-- TASK PROMPT --
Copy exactly the stretch of data below from the line with "let E := fresh" through the line with "c) = totalOrders c", including both of those lines.

-- RECORDS SHOWN --
(** X15. Phone numbers reach the gateway in one form: whatever
    [formatPhoneNumber] returns starts with 254 and is left unchanged by
    a second formatting, and every phone the initiation handler's pattern
    accepts is formatted without error into twelve characters that the
    pattern accepts again. *)
Theorem formatPhoneNumber_canonical :
  (forall phone q,
      formatPhoneNumber phone = Ok q ->
      String.prefix "254" q = true /\ formatPhoneNumber q = Ok q)
  /\ (forall phone,
         phoneRegex phone = true ->
         exists q,
           formatPhoneNumber phone = Ok q
           /\ String.length q = 12%nat
           /\ phoneRegex q = true).
Proof.
  split.
  - intros phone q. unfold formatPhoneNumber at 1.
    destruct (String.prefix "0" phone) eqn:H0.
    { intros [= <-]. destruct (slice1 phone); split; reflexivity. }
    destruct (String.prefix "+254" phone) eqn:Hplus.
    { destruct (prefix_split _ _ Hplus) as [r ->].
      intros [= <-]. destruct r; split; reflexivity. }
    destruct (String.prefix "254" phone) eqn:H254; [|discriminate].
    destruct (prefix_split _ _ H254) as [r ->].
    intros [= <-]. destruct r; split; reflexivity.
  - intros phone. unfold phoneRegex.
    destruct (stripPrefix "254" phone) as [rest|] eqn:H254.
    + apply stripPrefix_split in H254. subst phone. intros Hsub.
      exists (String.append "254" rest).
      split; [now destruct rest|].
      split; [|exact Hsub].
      change (String.length (String.append "254" rest))
        with (S (S (S (String.length rest)))).
      now rewrite (subscriber_length _ Hsub).
    + destruct (stripPrefix "0" phone) as [rest|] eqn:H0; [|discriminate].
      apply stripPrefix_split in H0. subst phone. intros Hsub.
      exists (String.append "254" rest).
      split; [now destruct rest|].
      split; [|exact Hsub].
      change (String.length (String.append "254" rest))
        with (S (S (S (String.length rest)))).
      now rewrite (subscriber_length _ Hsub).
Qed.

End PhoneNumbers.

(** ** Side doors of the order workflow *)

Section OrderSideDoors.
Import Controllers OrderController OrderExtra Scenario.

(** X16. [cancelOrder] cancels an order from every status but delivered
    and cancelled: it stores the status with the cancellation stamp,
    appends one history entry, and touches neither products nor other
    orders. That includes [out_for_delivery], from which
    [updateOrderStatus] refuses a cancellation. *)
Theorem cancelOrder_from_any_open_status now st orderId userId order :
  orders st !! orderId = Some order ->
  let out := cancelOrder now st orderId userId in
  (Order.status order = "delivered" \/ Order.status order = "cancelled" ->
   out = (appError "Cannot cancel this order" 400, st))
  /\ (Order.status order <> "delivered" ->
      Order.status order <> "cancelled" ->
      exists order' e,
        orders (snd out) !! orderId = Some order'
        /\ Order.status order' = "cancelled"
        /\ Order.statusHistory order' = Order.statusHistory order ++ [e]
        /\ Order.h_status e = "cancelled"
        /\ Order.cancelledBy order' = Some userId
        /\ Order.cancelledAt order' = Some now
        /\ Order.items order' = Order.items order
        /\ products (snd out) = products st
        /\ forall other, other <> orderId ->
                         orders (snd out) !! other = orders st !! other)
  /\ permitted "out_for_delivery" "cancelled" = false.
Proof.
  intros Horder out. subst out. unfold cancelOrder. rewrite Horder.
  split; [|split; [|reflexivity]].
  - intros [-> | ->]; reflexivity.
  - intros Hd Hc.
    destruct (String.eqb_spec (Order.status order) "delivered");
      [contradiction|].
    destruct (String.eqb_spec (Order.status order) "cancelled");
      [contradiction|].
    cbn [orb snd orders with_orders products].
    eexists. eexists. rewrite lookup_insert_eq.
    split; [reflexivity|].
    destruct (Order.customer order) eqn:Hcust; cbn; rewrite Hcust; cbn;
      (repeat split; intros other Hne; now rewrite lookup_insert_ne).
Qed.

Lemma cancelOrder_from_any_open_status_witness :
  exists order',
    orders (snd (cancelOrder day1 (order_shop true "out_for_delivery") "o1"
                             "u1")) !! "o1" = Some order'
    /\ Order.status order' = "cancelled"
    /\ length (Order.statusHistory order') = 1%nat.
Proof.
  assert (Horder :
    orders (order_shop true "out_for_delivery") !! "o1"
    = Some (Order.set_status ready_order "out_for_delivery" []))
    by (vm_compute; reflexivity).
  destruct (cancelOrder_from_any_open_status day1
              (order_shop true "out_for_delivery") "o1" "u1" _ Horder)
    as (_ & Hok & _).
  destruct Hok as (order' & e & Hfound & Hs & Hh & _);
    [cbn; discriminate|cbn; discriminate|].
  exists order'. split; [exact Hfound|]. split; [exact Hs|].
  rewrite Hh. reflexivity.
Defined.

(** X17. [assignOrder] is the transition ready to out for delivery and
    nothing else: on a ready order it stores the assignee and the new
    status, a move the status table permits, and appends two history
    entries signed by the assignee; on any other status it answers 400
    and stores nothing. Products are never touched. *)
Theorem assignOrder_only_from_ready now st orderId userId order :
  orders st !! orderId = Some order ->
  let out := assignOrder now st orderId userId in
  (Order.status order <> "ready" ->
   out = (appError "Order must be ready before assigning for delivery" 400,
          st))
  /\ (Order.status order = "ready" ->
      exists order' e1 e2,
        orders (snd out) !! orderId = Some order'
        /\ Order.status order' = "out_for_delivery"
        /\ permitted (Order.status order) (Order.status order') = true
        /\ Order.assignedTo order' = Some userId
        /\ Order.statusHistory order'
           = Order.statusHistory order ++ [e1; e2]
        /\ Order.h_status e1 = "out_for_delivery"
        /\ Order.h_updatedBy e1 = userId
        /\ Order.h_status e2 = "out_for_delivery"
        /\ Order.h_updatedBy e2 = userId)
  /\ products (snd out) = products st.
Proof.
  intros Horder out. subst out. unfold assignOrder. rewrite Horder.
  split; [|split].
  - intros Hne.
    destruct (String.eqb_spec (Order.status order) "ready");
      [contradiction|reflexivity].
  - intros Hready. rewrite Hready.
    change (negb (String.eqb "ready" "ready")) with false.
    cbn [snd orders with_orders].
    rewrite lookup_insert_eq.
    eexists. eexists. eexists. split; [reflexivity|].
    unfold assignToDeliveryPerson. rewrite Hready. cbn.
    repeat split; [now rewrite <- app_assoc|reflexivity..].
  - destruct (negb _); reflexivity.
Qed.

Lemma assignOrder_only_from_ready_witness :
  exists order',
    orders (snd (assignOrder day1 (order_shop true "ready") "o1" "rider"))
      !! "o1" = Some order'
    /\ Order.status order' = "out_for_delivery"
    /\ Order.assignedTo order' = Some "rider".
Proof.
  assert (Horder :
    orders (order_shop true "ready") !! "o1"
    = Some (Order.set_status ready_order "ready" []))
    by (vm_compute; reflexivity).
  destruct (assignOrder_only_from_ready day1 (order_shop true "ready") "o1"
              "rider" _ Horder) as (_ & Hok & _).
  destruct (Hok eq_refl) as (order' & e1 & e2 & Hfound & Hs & _ & Ha & _).
  exists order'. split; [exact Hfound|]. split; [exact Hs|exact Ha].
Defined.

End OrderSideDoors.

(** ** Customer loyalty tiers *)

Section CustomerFacts.
Import Customer Scenario.

Ltac case_thresholds :=
  repeat match goal with
         | |- context [Qle_bool ?a ?b] =>
             let E := fresh "E" in
             destruct (Qle_bool a b) eqn:E;
             [apply Qle_bool_iff in E
             |assert (~ (a <= b)%Q)
                by (let H := fresh in
                    intros H; apply Qle_bool_iff in H; congruence);
              clear E]
         | |- context [Z.leb ?a ?b] => destruct (Z.leb_spec a b)
         end.

Lemma updateLoyaltyTier_tier c :
  tier (updateLoyaltyTier c) = tierFor (totalSpent c) (totalOrders c)
  /\ totalSpent (updateLoyaltyTier c) = totalSpent c
  /\ totalOrders (updateLoyaltyTier c) = totalOrders c
  /\ points (updateLoyaltyTier c) = points c.
Proof.
  unfold updateLoyaltyTier.
  destruct (String.eqb_spec (tierFor (totalSpent c) (totalOrders c)) (tier c))
    as [Heq|Hne]; cbn; auto.
Qed.

(** X19. The loyalty tier is monotone in the totals: a customer who has
    spent at least as much in at least as many orders is never in a
    lower tier. *)
Theorem tierFor_monotone (spent spent' : Q) (orders orders' : Z) :
  (spent <= spent')%Q -> orders <= orders' ->
  rank (tierFor spent orders) <= rank (tierFor spent' orders').
Proof.
  intros Hs Ho. unfold tierFor.
  case_thresholds; cbn; try (vm_compute; discriminate);
    try lia; exfalso; lra.
Qed.

Lemma tierFor_monotone_witness :
  rank (tierFor 60000 12) <= rank (tierFor 200000 30).
Proof.
  apply tierFor_monotone; [|lia].
  unfold Qle. cbn. lia.
Defined.

(** X20. After a tier update the next-tier requirement is consistent
    with the tier: there is none exactly for platinum, and otherwise it
    names the tier one rank up and still asks for more spending or more
    orders. *)
Theorem nextTierRequirement_after_update (c : Customer.t) :
  let c' := updateLoyaltyTier c in
  match nextTierRequirement c' with
  | None => tier c' = "platinum"
  | Some (nextTier, spentNeeded, ordersNeeded) =>
      rank nextTier = rank (tier c') + 1
      /\ ((0 < spentNeeded)%Q \/ 0 < ordersNeeded)
  end.
Proof.
  intros c'. subst c'.
  destruct (updateLoyaltyTier_tier c) as (Ht & Hs & Ho & _).
  unfold nextTierRequirement. rewrite Ht, Hs, Ho. unfold tierFor, max0.
  case_thresholds; cbn; try reflexivity;
    (split; [reflexivity|]);
    try (right; lia);
    case_thresholds; try (left; lra); exfalso; lra.
Qed.

End CustomerFacts.

(** ** Pagination *)

Section Pagination.
Import Helpers.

-- ANSWER FOR THE TASK --
             let E := fresh "E" in
             destruct (Qle_bool a b) eqn:E;
             [apply Qle_bool_iff in E
             |assert (~ (a <= b)%Q)
                by (let H := fresh in
                    intros H; apply Qle_bool_iff in H; congruence);
              clear E]
         | |- context [Z.leb ?a ?b] => destruct (Z.leb_spec a b)
         end.

Lemma updateLoyaltyTier_tier c :
  tier (updateLoyaltyTier c) = tierFor (totalSpent c) (totalOrders c)
  /\ totalSpent (updateLoyaltyTier c) = totalSpent c
  /\ totalOrders (updateLoyaltyTier c) = totalOrders c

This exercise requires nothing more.